Es war der 6. Dezember, ein kühler, klarer Abend, als Tomas und Anna durch die Felder wanderten. Der goldene Schein der untergehenden Sonne verlieh der Landschaft eine magische Atmosphäre. Sie hatten sich vorgenommen, die alte Burg im Wald zu besuchen, die sie beide so faszinierte. Tomas hatte seine Kamera dabei, um besondere Momente einzufangen, während Anna die Ruhe und Schönheit der Natur genoss.
Plötzlich raschelte es in den Büschen. Ein Mann, groß und mit einem langen, vollen Bart, trat hervor. Er trug einen rustikalen, roten Mantel und einen breiten Hut mit einer weißen Feder. Seine Augen funkelten freundlich, und er hatte einen großen Sack über der Schulter. Es war Niklaus, doch nicht irgendein Niklaus – es war der Samichlaus.
„Grüezi wohl,“ begrüßte er die beiden mit einer Stimme, die tief und warm klang, wie ein Feuer, das an einem kalten Winterabend knistert. „Ihr seid weit gekommen, um die Burg zu sehen. Aber manchmal findet man, was man sucht, nicht in großen Mauern, sondern im Herzen des Waldes.“
Tomas und Anna sahen sich überrascht an. „Wir wollten eigentlich nur die Aussicht genießen,“ sagte Tomas, „aber wer seid ihr, dass ihr uns so kennt?“
Niklaus lächelte geheimnisvoll. „Ich bin einer, der Reisende begleitet – sei es über weite Felder oder durch die Gedanken. Eure Reise ist mehr als nur ein Weg zu einer Burg. Es ist eine Suche nach Erinnerungen und Geschichten.“
Er lud sie ein, mit ihm in den Wald zu gehen. Dort, unter einer alten Eiche, breitete Niklaus eine Decke aus und öffnete seinen Sack. Darin waren keine Geschenke im herkömmlichen Sinne, sondern kleine Dinge, die Geschichten erzählten: ein verstaubter Kompass, ein zerbrochenes Taschenuhrgehäuse, eine Feder.
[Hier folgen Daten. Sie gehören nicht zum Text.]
(* ===== verification/Query.v ===== *)
(** * Query: the API route and the Gemini client

    Models src/app/api/query/route.ts ([Api.POST]) and src/lib/gemini.ts
    ([Api.analyzeImage], [Api.analyzeImageWithContext], [Api.loadGemini]).

    The route reads a JSON body, validates it, sends one prompt to the
    generative model and answers with a status and a JSON payload.  The
    body is a [Body]: either it does not parse, or it gives the four fields
    the route destructures, each a [JsVal].  The model is a section variable
    [generate] that answers a prompt with a text or throws; the clock is
    [toISOString] and [JSON.stringify(sessionData, null, 2)] is
    [stringify].  An exception is a [Thrown] value carrying the message of
    an [Error], or nothing for a value that is not an [Error].  The reply of
    the route is its response together with what it wrote to the console
    and the prompts it sent, so that theorems can speak of them. *)

From Stdlib Require Import ZArith.
From stdpp Require Import base list strings sets.
From S2P Require Import Prelude Text.

Module Api.

(** The fields the route destructures from the body. *)
Record Request := {
  imageData : JsVal;
  query : JsVal;
  cameraName : JsVal;
  sessionData : JsVal;
}.

(** [await req.json()]: a parsed body, or the exception of the parser. *)
Inductive Body :=
  | Malformed (message : option string)
  | Parsed (r : Request).
(* ===== verification/Player.v ===== *)
(** * Player: the video player and the webcam

    Models src/components/VideoPlayer.tsx (module [Player]) and
    src/components/WebcamCapture.tsx (module [Webcam]).

    The player's state is its [useState] cells and the video element behind
    [videoRef], of which the model keeps what the handlers read and write:
    whether it is paused or muted, its position and its length.  Times are
    seconds, modelled as rationals that are not negative; the values NaN and
    Infinity that a duration can take are outside the model.

    The element is the browser's, not the component's.  [play()] can be
    refused, in which case the element stays paused and the promise the
    handler drops is rejected; and the browser pauses, resumes and mutes
    the element on its own (media keys, the controls of the context menu,
    an interruption), with events the component does not listen to.  The
    events [ETogglePlay false], [EBrowserPause], [EBrowserPlay] and
    [EBrowserMute] stand for these; the flags of the component follow the
    element only on the runs that hold none of them ([Player.quiet]).

    The webcam component is cut at the [await] of [getUserMedia].  Its
    [stopWebcam] reads the [stream] of the render it was created in: the
    button calls the one of the current render, the cleanup of the mount
    effect the one of the first render, which saw no stream.  The video
    element is rendered while there is no error, and a new element has no
    [srcObject].  The live tracks of the streams handed out by the browser
    are part of the state, so that theorems can say whether the camera is
    released.  A call of [getUserMedia] that settles after the unmount
    still opens the camera, but the updates of the state it makes are
    dropped ([Webcam.commit]). *)

From Stdlib Require Import ZArith QArith Qround Lia.
From stdpp Require Import base list strings sets.
From S2P Require Import Prelude Text.
Lemma right_only_with_key k :
  filter (λ r, key_of (columns R) on r = k ∧
               Forall (λ l, key_of (columns L) on l ≠ key_of (columns R) on r) (rows L))
         (rows R)
  = if decide (filter (λ l, key_of (columns L) on l = k) (rows L) = [])
    then filter (λ r, key_of (columns R) on r = k) (rows R)
    else [].
Proof.
  case_decide as Hnil.
  - apply list_filter_iff. intros r. split; [by intros [? _]|].
    intros Hr. split; [done|]. apply Forall_forall. intros l Hl Hk.
    apply (filter_nil_not_elem_of _ _ l Hnil); [congruence|done].
  - apply filter_none, Forall_forall. intros r _ [Hr Hall].
    destruct (filter _ (rows L)) as [|l ls] eqn:Hf; [done|].
    assert (l ∈ filter (λ l, key_of (columns L) on l = k) (rows L)) as Hl
      by (rewrite Hf; by left).
    apply list_elem_of_filter in Hl as [Hlk Hl].
    rewrite Forall_forall in Hall. apply (Hall l Hl). congruence.
Qed.

Lemma merge_occurrences k :
  let nL := length (filter (λ l, key_of (columns L) on l = k) (rows L)) in
  let nR := length (filter (λ r, key_of (columns R) on r = k) (rows R)) in
  length (filter (λ row, key_of (columns m) on row = k) (rows m))
  = nL * (1 `max` nR) + (if decide (nL = 0) then nR else 0).
Proof.
  intros nL nR. rewrite (merge_rows_with_key L R on m) by done.
  rewrite length_app, length_fmap. f_equal.
  - apply length_bind_const, Forall_forall. intros l Hl.
    apply list_elem_of_filter in Hl as [Hl _]. by apply left_block_length.
  - rewrite right_only_with_key. subst nL.
    by destruct (filter (λ l, _ l = k) (rows L)) as [|l ls].
Qed.

End merge_counts.

(** ** Frames after renaming and flagging *)

Section flags.
Import pd.

Lemma rename_rectangular mapping df : rectangular df → rectangular (rename mapping df).
Proof.
  unfold rectangular, rename. simpl. intros H.
  eapply Forall_impl; [done|]. intros r. by rewrite length_fmap.
Qed.

Lemma setitem_rectangular df label v :
  rectangular df → rectangular (setitem df label v).
Proof.
  unfold rectangular, setitem. intros H.
  destruct (has_label _ _); simpl; apply Forall_fmap.
  - eapply Forall_impl; [done|]. intros r Hr. simpl.
    by rewrite map_at_label_length.
  - eapply Forall_impl; [done|]. intros r Hr. simpl.
    rewrite !length_app, Hr. done.
Qed.
(** * The query bus: dispatch engine, cache integration and iterator pool

    A shallow embedding of [Bus] and its methods.  The collaborators the
    engine only sees through interfaces (handlers, error handlers, cache
    adapters) are records of functions over an arbitrary world [W]; every
    call the engine makes on one of them is logged as an [Event], so that
    "is invoked", "is never invoked" and "in this order" become statements
    about the emitted trace.  Goroutines (pool workers, [Shutdown] callers)
    are program counters in a labelled transition system over the bus.

    What the embedding fixes:
    - a result passed by pointer is handed to a handler and handed back as
      the handler left it; a cache adapter reads the result it is given
      and does not change it;
    - a worker's turn on one pending query is one step of the system, and
      so is an [IteratorQuery] call (validation, allocation and send); the
      pool with racing workers takes the turn apart, the receive in one
      step and the service in a later one, for what depends on the
      workers overtaking each other;
    - the listener timeout is not measured: a worker decides on the
      readiness signal of the iterator result as it stands when the
      worker's step is taken, so that a consumer attaching before that
      step is in time and one attaching after it is late;
    - [time.Time] is a number of nanoseconds and [Add] is addition. *)

From stdpp Require Import prelude strings gmap.
From Stdlib Require Import ZArith Lia.

Set Implicit Arguments.

(** ** Values the engine passes around *)

(** [context.Context] and the [interface{}] payloads are opaque to the bus. *)
Definition Ctx := string.
Definition Value := string.

(** [time.Time] and [time.Duration], both counted in nanoseconds. *)
Definition Time := Z.
Definition Duration := Z.

(** The [Cacheable] extension of a query. *)
Record Cacheable := {
  CacheKey : string;
  CacheDuration : Duration
}.

(** A non-nil query value: its identity and, when the dynamic type
    implements it, the [Cacheable] methods. *)
Record QueryVal := {
  ID : string;
  cacheable : option Cacheable
}.

(** The [Query] interface; [None] is Go's nil interface value. *)
Definition Query := option QueryVal.
(** X4.  The default and the global cluster set controllers are built and
    started exactly when the [DefaultClusterSet] gate is enabled: a
    startup that succeeds runs twelve controllers with the gate on and
    ten with the gate off. *)
Theorem default_cluster_set_gated env m :
  fst (startup env m) = Return tt ->
  (DefaultManagedClusterSetController ∈ map fst (started (snd (startup env m)))
   <-> Enabled env DefaultClusterSet = true) /\
  (GlobalManagedClusterSetController ∈ map fst (started (snd (startup env m)))
   <-> Enabled env DefaultClusterSet = true) /\
  length (started (snd (startup env m)))
    = (if Enabled env DefaultClusterSet then 12%nat else 10%nat).
Proof.
  unfold_manager; step_manager; ask_clients env;
    try (intros Hr; discriminate Hr).
  destruct (Enabled env DefaultClusterSet) eqn:Hg; step_manager;
    ask_gates env; ask_discovery env; cbn;
    intros Hr; try discriminate Hr;
    (split; [|split; [|reflexivity]]);
    rewrite ?elem_of_cons, elem_of_nil; split; intros H;
    try reflexivity; try discriminate H; intuition discriminate.
Qed.

Lemma default_cluster_set_gated_witness :
  length (started (snd (startup legacyOnlyCluster operators))) = 10%nat /\
  length (started (snd (startup bothSchemasCluster operators))) = 12%nat.
Proof.
  split.
  - apply (default_cluster_set_gated legacyOnlyCluster operators). reflexivity.
  - apply (default_cluster_set_gated bothSchemasCluster operators). reflexivity.
Defined.

(** X5.  A startup that succeeds has created the four informer factories,
    each with a resync period of ten minutes, and has started each of
    them once, in the order of creation. *)
Theorem informer_factories_started env m :
  fst (startup env m) = Return tt ->
  factories (snd (startup env m))
    = [(ClusterInformers, 600000000000); (WorkInformers, 600000000000);
       (KubeInformers, 600000000000); (AddOnInformers, 600000000000)] /\
  factoriesStarted (snd (startup env m))
    = map fst (factories (snd (startup env m))).
Proof.
  run_manager env; cbn; intros Hr; try discriminate Hr; split; reflexivity.
Qed.

Lemma informer_factories_started_witness :
  factoriesStarted (snd (startup bothSchemasCluster operators))
    = [ClusterInformers; WorkInformers; KubeInformers; AddOnInformers].
Proof.
  destruct (informer_factories_started bothSchemasCluster operators)
    as (Hf & Hs); [reflexivity|].
  rewrite Hs, Hf. reflexivity.
Defined.

(** X6.  When the manager returns an error it has started nothing: no
    informer factory and no controller runs, and it has not waited for
    the context to end. *)
Theorem error_starts_nothing env m err :
  fst (startup env m) = Fail err ->
  started (snd (startup env m)) = [] /\
  factoriesStarted (snd (startup env m)) = [] /\
  EvCtxDone ∉ snd (startup env m).
Proof.
  run_manager env; cbn; intros Hr; try discriminate Hr;
    (split; [reflexivity|]); (split; [reflexivity|]);
    rewrite ?elem_of_cons, elem_of_nil; intuition discriminate.
Qed.

Lemma error_starts_nothing_witness :
  started (snd (startup flakyCluster operators)) = [] /\
  factoriesStarted (snd (startup brokenWorkClient operators)) = [].
Proof.
  split.
  - apply (error_starts_nothing flakyCluster operators
             (Wrapf (New "connection refused") "failed CSR api discovery")).
    reflexivity.
  - apply (error_starts_nothing brokenWorkClient operators
             (New "invalid configuration")).
    reflexivity.
Defined.
(** For any table, the handler reads the table and appends to the page:
    its outcome and the elements it adds do not depend on what was
    rendered before, and the table is left as it was. *)
Lemma validate_rent_frame (c : string) (r : Z) (s : script_state) :
  validate_rent c r s =
    let '(res, s0) :=
      validate_rent c r {| globals_rent_data := globals_rent_data s;
                           rendered := [] |} in
    (res, {| globals_rent_data := globals_rent_data s;
             rendered := rendered s ++ rendered s0 |}).
Proof.
  destruct s as [tbl page].
  unfold validate_rent, bind, getitem, lift, emit; simpl.
  destruct (tbl !! c) as [avg|]; [| now rewrite app_nil_r].
  destruct (PyFloat.int_mul avg PyFloat.lit_0_6) as [lo|]; [| now rewrite app_nil_r].
  destruct (PyFloat.int_lt r lo); simpl.
  - now rewrite <- !app_assoc.
  - destruct (PyFloat.int_mul avg PyFloat.lit_1_5) as [hi|]; [| now rewrite app_nil_r].
    destruct (PyFloat.int_gt r hi); simpl; now rewrite <- !app_assoc.
Qed.

Lemma click_reference (c : string) (avg r : Z) :
  rent_data !! c = Some avg -> click c r = (Ok tt, report c avg r).
Proof.
  intros H. unfold click.
  now rewrite (validate_rent_reference fresh c avg r eq_refl H).
Qed.

Lemma rent_data_positive (c : string) (avg : Z) :
  rent_data !! c = Some avg -> 15000 <= avg <= 25000.
Proof. revert c avg. apply rent_data_cases; lia. Qed.

(** Every option of the select box is a key of the table, so a click in
    the running application never raises [KeyError]. *)
Lemma city_options_configured (c : string) :
  c ∈ city_options -> is_Some (rent_data !! c).
Proof.
  unfold city_options. intros H.
  repeat (apply elem_of_cons in H as [-> | H]; [eexists; reflexivity |]).
  now apply elem_of_nil in H.
Qed.

(** ** Reading a report *)

Lemma verdicts_report (c : string) (avg r : Z) :
  verdicts (report c avg r) = [spec_classify avg r].
Proof. unfold report. now destruct (spec_classify avg r). Qed.

Lemma breakdown_report (c : string) (avg r : Z) :
  comparisonBreakdown (report c avg r) =
    [("Your Rent"%string, r); ("Market Difference"%string, Z.abs (avg - r))].
Proof. unfold report. now destruct (spec_classify avg r). Qed.

Lemma markdowns_report (c : string) (avg r : Z) :
  markdowns (report c avg r) =
    ["🏙️ **Average Rent in " +:+ c +:+ "**: ₹" +:+ str avg]%string.
Proof. unfold report. now destruct (spec_classify avg r). Qed.

(** ** The exact-arithmetic rule *)

Lemma spec_classify_low (avg r : Z) :
  (inject_Z r < inject_Z avg * 0.6)%Q -> spec_classify avg r = TooLow.
Proof.
  intros H. unfold spec_classify. now rewrite (proj1 (Qlt_alt _ _) H).
Qed.

Lemma spec_classify_high (avg r : Z) :
  0 <= avg ->
  (inject_Z avg * 1.5 < inject_Z r)%Q -> spec_classify avg r = TooHigh.
Proof.
  intros Hpos H. unfold spec_classify.
  assert (Hlo : (inject_Z avg * 0.6 < inject_Z r)%Q).
  { unfold Qlt in *; simpl in *. lia. }
  now rewrite (proj1 (Qgt_alt _ _) Hlo), (proj1 (Qgt_alt _ _) H).
Qed.

Lemma spec_classify_mid (avg r : Z) :
  (inject_Z avg * 0.6 <= inject_Z r)%Q ->
  (inject_Z r <= inject_Z avg * 1.5)%Q -> spec_classify avg r = Reasonable.
Proof.
  intros Hlo Hhi. unfold spec_classify.
  pose proof (proj1 (Qle_alt _ _) Hhi) as Ehi.
  destruct (inject_Z r ?= inject_Z avg * 0.6)%Q eqn:E.
  - now destruct (inject_Z r ?= inject_Z avg * 1.5)%Q.
  - now destruct (Qlt_not_le _ _ (proj2 (Qlt_alt _ _) E)).
  - now destruct (inject_Z r ?= inject_Z avg * 1.5)%Q.
Qed.

(** ** Verdicts on the reference table *)

Lemma too_low (c : string) (avg r : Z) :
  rent_data !! c = Some avg ->
  (inject_Z r < inject_Z avg * 0.6)%Q ->
  verdicts (click c r).2 = [TooLow].
Proof.
  intros H Hlt.
  rewrite (click_reference c avg r H); cbn [fst snd]; rewrite verdicts_report.
  f_equal. now apply spec_classify_low.
Qed.

Lemma too_high (c : string) (avg r : Z) :
  rent_data !! c = Some avg ->
  (inject_Z avg * 1.5 < inject_Z r)%Q ->
  verdicts (click c r).2 = [TooHigh].
Proof.
  intros H Hgt. pose proof (rent_data_positive c avg H) as Hpos.
  rewrite (click_reference c avg r H); cbn [fst snd]; rewrite verdicts_report.
  f_equal. apply spec_classify_high; [lia | exact Hgt].
Qed.

Lemma reasonable (c : string) (avg r : Z) :
  rent_data !! c = Some avg ->
  (inject_Z avg * 0.6 <= inject_Z r)%Q ->
  (inject_Z r <= inject_Z avg * 1.5)%Q ->
  verdicts (click c r).2 = [Reasonable].
Proof.
  intros H Hlo Hhi.
  rewrite (click_reference c avg r H); cbn [fst snd]; rewrite verdicts_report.
  f_equal. now apply spec_classify_mid.
Qed.

Lemma click_ok (c : string) (avg r : Z) :
  rent_data !! c = Some avg -> (click c r).1 = Ok tt.
Proof. intros H. now rewrite (click_reference c avg r H). Qed.

(** * The claims *)

(** C1. For every configured city and every rent inside the input range
    that lies between 0.6 and 1.5 times the city's average (both ends
    included), the handler returns normally and the only verdict it shows
    is Reasonable; so do the two boundary rents, equal to 0.6 times and to
    1.5 times the average. *)
Theorem reasonable_within_band (c : string) (avg r : Z) :
  rent_data !! c = Some avg ->
  in_range r ->
  ((inject_Z avg * 0.6 <= inject_Z r <= inject_Z avg * 1.5)%Q ->
     (click c r).1 = Ok tt /\ verdicts (click c r).2 = [Reasonable]) /\
  ((inject_Z r == inject_Z avg * 0.6)%Q ->
     (click c r).1 = Ok tt /\ verdicts (click c r).2 = [Reasonable]) /\
  ((inject_Z r == inject_Z avg * 1.5)%Q ->
     (click c r).1 = Ok tt /\ verdicts (click c r).2 = [Reasonable]).
Proof.
  intros H _. pose proof (rent_data_positive c avg H) as Hpos.
  repeat split; first [apply (click_ok c avg r H) | apply (reasonable c avg r H)];
    unfold Qle, Qeq in *; simpl in *; lia.
Qed.

Lemma reasonable_within_band_witness :
  rent_data !! "Delhi"%string = Some 18000 /\
  in_range 10800 /\
  (inject_Z 10800 == inject_Z 18000 * 0.6)%Q /\
  verdicts (click "Delhi" 10800).2 = [Reasonable].
Proof.
  assert (Hin : in_range 10800) by (unfold in_range, min_value, max_value; lia).
  assert (Heq : (inject_Z 10800 == inject_Z 18000 * 0.6)%Q) by reflexivity.
  split; [reflexivity |]. split; [exact Hin |]. split; [exact Heq |].
  apply (proj1 (proj2 (reasonable_within_band "Delhi" 18000 10800 eq_refl Hin))).
  exact Heq.
Defined.

(** C2. For every configured city and every rent strictly below 0.6 times
    the city's average, the handler returns normally and the only verdict
    it shows is TooLow. *)
Theorem too_low_below_band (c : string) (avg r : Z) :
  rent_data !! c = Some avg ->
  (inject_Z r < inject_Z avg * 0.6)%Q ->
  (click c r).1 = Ok tt /\ verdicts (click c r).2 = [TooLow].
Proof.
  intros H Hlt. split; [apply (click_ok c avg r H) | now apply (too_low c avg)].
Qed.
„Diese Dinge sind Fragmente vergangener Reisen,“ erklärte Niklaus. „Jede erzählt von einem Abenteuer, einer Begegnung, einem besonderen Moment. Sucht euch eines aus.“
Tomas griff nach dem Kompass, und sofort erinnerte er sich an seine Kindheit, als er davon träumte, die Welt zu bereisen. Anna nahm die Feder, und in ihrem Inneren tauchte das Bild einer unvergesslichen Reise mit ihrem Vater auf, der sie einst ermutigt hatte, ihren eigenen Weg zu gehen.
Als sie den Wald wieder verließen, fühlten sich Tomas und Anna leichter, als hätten sie einen Teil ihrer alten Träume zurückgewonnen. Die Burg lag noch in der Ferne, aber sie entschieden, sie an einem anderen Tag zu besuchen.
Niklaus winkte ihnen nach, bevor er im Schatten der Eiche verschwand, sein Sack wieder verschlossen. Sie wussten, dass sie ihm nicht zufällig begegnet waren.
„Manchmal,“ sagte Anna lächelnd, „sind die schönsten Reisen die, die uns zu uns selbst führen.“ Tomas nickte, seine Kamera fest in der Hand.
Es war eine Reise, die eigentlich keine war – und doch hatten sie etwas Wertvolles gefunden.